Collected data:

(** Task A goes to the low priority queue 3, then B to queue 1 and C to
    queue 2. *)
Definition pushes : list Op := [OpPush 3 100; OpPush 1 101; OpPush 2 102].

Definition after_pushes : System := default start (run_ops pushes start).

(** Two tasks go to queue 1 and then one to queue 2; the first task of
    queue 1 is taken. *)
Definition pushes_two : list Op := [OpPush 1 100; OpPush 1 101; OpPush 2 102].

Definition two_in_queue : System := default start (run_ops pushes_two start).

Definition after_take : State :=
  default (sets two_in_queue)
    (snd <$> TakeTaskFromWorkQueue 1 (sets two_in_queue)).

(** The dispatch loop of the spec: the oldest queue of the first set that
    is not empty. *)
Fixpoint select_queue (set_indexes : list nat) (σ : State) : option WorkQueuePtr :=
  match set_indexes with
  | [] => None
  | set_index :: rest =>
      match IsSetEmpty set_index σ with
      | Some false => mjoin (GetOldestQueueInSet set_index σ)
      | _ => select_queue rest σ
      end
  end.

(** Take the next task [fuel] times; the ids of the tasks in the order
    they are taken. *)
Fixpoint drain (fuel : nat) (σ : State) : list nat :=
  match fuel with
  | O => []
  | S fuel' =>
      match select_queue [0; 1]%nat σ with
      | None => []
      | Some p =>
          match TakeTaskFromWorkQueue p σ with
          | Some (t, σ') => task_id t :: drain fuel' σ'
          | None => []
          end
      end
  end.

End scenario.

(* ================================================================== *)
(** * A recording environment for ThrottlingHelper *)

Module recording.
Import base ThrottlingHelper.

(** The commands the helper gives its collaborators. *)
Inductive Command :=
| CmdSetTimeDomain (q : TaskQueuePtr) (d : TimeDomainPtr)
| CmdSetPumpPolicy (q : TaskQueuePtr) (p : PumpPolicy)
| CmdPumpQueue (q : TaskQueuePtr) (may_post_dowork : bool)
| CmdAdvanceTo (t : TimeTicks)
| CmdClearExpiredWakeups.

| Problem statement |
Print exactly, and only, the lines from the line that contains "match TakeTaskFromWorkQueue p" through the last line of the records.

| Answer section |
          match TakeTaskFromWorkQueue p σ with
          | Some (t, σ') => task_id t :: drain fuel' σ'
          | None => []
          end
      end
  end.

End scenario.

(* ================================================================== *)
(** * A recording environment for ThrottlingHelper *)

Module recording.
Import base ThrottlingHelper.

(** The commands the helper gives its collaborators. *)
Inductive Command :=
| CmdSetTimeDomain (q : TaskQueuePtr) (d : TimeDomainPtr)
| CmdSetPumpPolicy (q : TaskQueuePtr) (p : PumpPolicy)
| CmdPumpQueue (q : TaskQueuePtr) (may_post_dowork : bool)
| CmdAdvanceTo (t : TimeTicks)
| CmdClearExpiredWakeups.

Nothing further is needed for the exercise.